Figure 3c: Transverse arterial-phase contrast-enhanced CT scan showing the coeliac artery (C) encased in tumour (arrows) that has spread by contiguous extension from a pancreatic neoplasm (not shown here).
Figure 4a: US scan through the long axis of an inflamed (thickened) appendix (arrows).
Figure 4b: US scan through the short axis of an inflamed appendix (arrows) demonstrating a targetoid appearance.
Figure 5a: Longitudinal US scan through a normal ascending colon.
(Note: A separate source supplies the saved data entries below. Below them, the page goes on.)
(** * examples/scripts/training.py: the benchmark training script

    A shallow embedding of the script that loads a benchmark data set,
    picks the encoder/decoder classes of that data set, resolves the model
    configuration, assembles the model and hands it to the training
    pipeline.

    The script is glue around the [numpy], [argparse], [torch] and [pythae]
    libraries.  Their entry points are the fields of a [World] record; the
    script itself is a program in a state-and-exception monad whose state
    holds the configuration objects and the sequence of calls made so far. *)

From Stdlib Require Import ZArith NArith QArith String Ascii List.
From stdpp Require Import gmap strings list fin_maps.

Close Scope Q_scope.
Open Scope string_scope.
Open Scope list_scope.

(** ** Python values and exceptions *)

Definition nl : string := String "010"%char EmptyString.

(** The values a configuration attribute can hold. *)
Inductive value :=
| VNone
| VBool (b : bool)
| VInt (z : Z)
| VFloat (q : Q)
| VStr (s : string)
| VTuple (l : list Z).

(** An exception instance: its class name, [str(e)] and [__cause__]. *)
#[warnings="-register-all"]
Inductive exn :=
| Exn (exc_type : string) (exc_msg : string) (exc_cause : option exn).

Definition exc_type (e : exn) : string := let 'Exn t _ _ := e in t.
Definition exc_msg (e : exn) : string := let 'Exn _ m _ := e in m.
Definition exc_cause (e : exn) : option exn := let 'Exn _ _ c := e in c.

(** The built-in classes that derive from [BaseException] but not from
    [Exception]; [except Exception] lets them through. *)
Definition not_Exception : list string :=
  ["BaseException"; "KeyboardInterrupt"; "SystemExit"; "GeneratorExit"].

Definition is_Exception (e : exn) : bool :=
  negb (existsb (String.eqb (exc_type e)) not_Exception).

(** [f"{type(e)}"] *)
Definition repr_type (e : exn) : string := "<class '" ++ exc_type e ++ "'>".

(** ** Arrays *)

Record ndarray (A : Type) := NdArray { shape : list Z; flat : list A }.
Arguments NdArray {A} _ _.
Arguments shape {A} _.
Arguments flat {A} _.

(** [arr / 255.]: true division of every element by the scalar.  The
    stored samples are integers; the quotients are kept as exact
    rationals. *)
Definition true_divide (arr : ndarray Z) (d : Q) : ndarray Q :=
  NdArray (shape arr) (map (fun x => (inject_Z x / d)%Q) (flat arr)).

Definition Qmin' (a b : Q) : Q := if Qle_bool a b then a else b.
Definition Qmax' (a b : Q) : Q := if Qle_bool a b then b else a.

(** [arr.min()] and [arr.max()]; numpy raises [ValueError] on an array
    without elements. *)
Definition zero_size (op : string) : exn :=
  Exn "ValueError"
      ("zero-size array to reduction operation " ++ op ++ " which has no identity")
      None.

Definition array_min (arr : ndarray Q) : exn + Q :=
  match flat arr with
  | [] => inl (zero_size "minimum")
  | x :: xs => inr (fold_left Qmin' xs x)
  end.

Definition array_max (arr : ndarray Q) : exn + Q :=
  match flat arr with
  | [] => inl (zero_size "maximum")
  | x :: xs => inr (fold_left Qmax' xs x)
  end.

(** An opened [.npz] archive: member name to array. *)
Abbreviation NpzFile := (gmap string (ndarray Z)).

(** [npz[key]] *)
Definition getitem (f : NpzFile) (key : string) : exn + ndarray Z :=
  match f !! key with
  | Some a => inr a
  | None => inl (Exn "KeyError" (key ++ " is not a file in the archive") None)
  end.

(** ** Paths (posixpath) *)

Definition sep : ascii := "/"%char.

Definition startswith_sep (p : string) : bool :=
  match p with
  | String c _ => Ascii.eqb c sep
  | EmptyString => false
  end.

Fixpoint endswith_sep (p : string) : bool :=
  match p with
  | EmptyString => false
  | String c EmptyString => Ascii.eqb c sep
  | String _ p' => endswith_sep p'
  end.

Definition join2 (path b : string) : string :=
  if startswith_sep b then b
  else if (String.eqb path EmptyString || endswith_sep path)%bool then path ++ b
  else path ++ String sep b.

(** [os.path.join(a, *p)] *)
Definition path_join (a : string) (p : list string) : string :=
  fold_left join2 p a.

(** [s.rstrip('/')] and [s[:s.rfind('/') + 1]], on the reversed
    characters. *)
Fixpoint lstrip_sep (l : list ascii) : list ascii :=
  match l with
  | c :: l' => if Ascii.eqb c sep then lstrip_sep l' else l
  | [] => []
  end.

Fixpoint from_first_sep (l : list ascii) : list ascii :=
  match l with
  | c :: l' => if Ascii.eqb c sep then l else from_first_sep l'
  | [] => []
  end.

(** [os.path.dirname(p)] *)
Definition dirname (p : string) : string :=
  let head := from_first_sep (rev (list_ascii_of_string p)) in
  let head' := if forallb (Ascii.eqb sep) head then head else lstrip_sep head in
  string_of_list_ascii (rev head').


(** ** Classes of the architecture library *)

Inductive nn_class :=
| Encoder_AE_MNIST | Encoder_VAE_MNIST | Decoder_AE_MNIST
| Encoder_AE_CIFAR | Encoder_VAE_CIFAR | Decoder_AE_CIFAR
| Encoder_AE_CELEBA | Encoder_VAE_CELEBA | Decoder_AE_CELEBA.

Inductive model_class := AE | VAE | WAE_MMD | VAMP | BetaVAE | HVAE | RHVAE.

Inductive config_class :=
| AEConfig | VAEConfig | WAE_MMD_Config | VAMPConfig | BetaVAEConfig
| HVAEConfig | RHVAEConfig.

(** A tensor registered as a parameter. *)
Record param := Param { numel : N; requires_grad : bool }.

(** An encoder or decoder instance, as far as the script looks into it. *)
Record module := Module { parameters : list param }.

Abbreviation config := (gmap string value).
Abbreviation loc := nat.

(** Modelled from the spec: the model classes of [pythae.models] are not
    part of the script.  The assembled model is the tuple (model family,
    configuration, encoder instance, decoder instance); a family with
    auxiliary modules registers their parameters next to those of the
    encoder and the decoder. *)
Record model := AssembledModel {
  model_family : model_class;
  model_config_ref : loc;
  encoder : module;
  decoder : module;
  auxiliary : list param
}.

(** [model.parameters()]: every registered parameter once, none shared. *)
Definition model_parameters (m : model) : list param :=
  parameters (encoder m) ++ parameters (decoder m) ++ auxiliary m.

(** [sum(p.numel() for p in ps if p.requires_grad)] *)
Definition num_param (ps : list param) : N :=
  fold_left N.add (map numel (filter (fun p => requires_grad p = true) ps)) 0%N.

(** ** The world outside the script *)

Record World := {
  (** [os.path.abspath(__file__)] *)
  script_abspath : string;
  (** [np.load(path)] *)
  np_load : string -> exn + NpzFile;
  (** [XConfig.from_json_file(path)] and [XConfig()] *)
  from_json_file : config_class -> string -> exn + config;
  default_config : config_class -> config;
  (** the encoder and decoder constructors *)
  nn_new : nn_class -> config -> exn + module;
  (** the model constructors: the parameters of the auxiliary modules *)
  model_new : model_class -> config -> module -> module -> exn + list param;
  (** [BaseTrainingConfig.from_json_file(path)] *)
  training_from_json_file : string -> exn + config;
  (** [TrainingPipeline(training_config=..., model=...)] and its call *)
  pipeline_new : config -> model -> exn + unit;
  pipeline_call : config -> model -> ndarray Q -> ndarray Q -> exn + unit
}.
The anterior wall is thin and hypoechoic (arrows). Deep to the anterior wall, echogenic gas (*) obscures the posterior wall.
Figure 5b: Transverse US scan through the ascending colon showing a thickened bowel wall with central echogenic mucosa (targetoid appearance) and visibility of the posterior wall.
Figure 6: Transverse US scan through the RUQ showing the ascending colon (C) and an inflamed fluid-filled diverticulum (*) surrounded by inflamed echogenic omental fat (arrows). Tenderness was elicited during compression with the examining US probe.
Figure 7. Transverse US scan through the right hypochondrium showing the liver (L) and echogenic gas bubbles (arrows) between the liver and the diaphragm.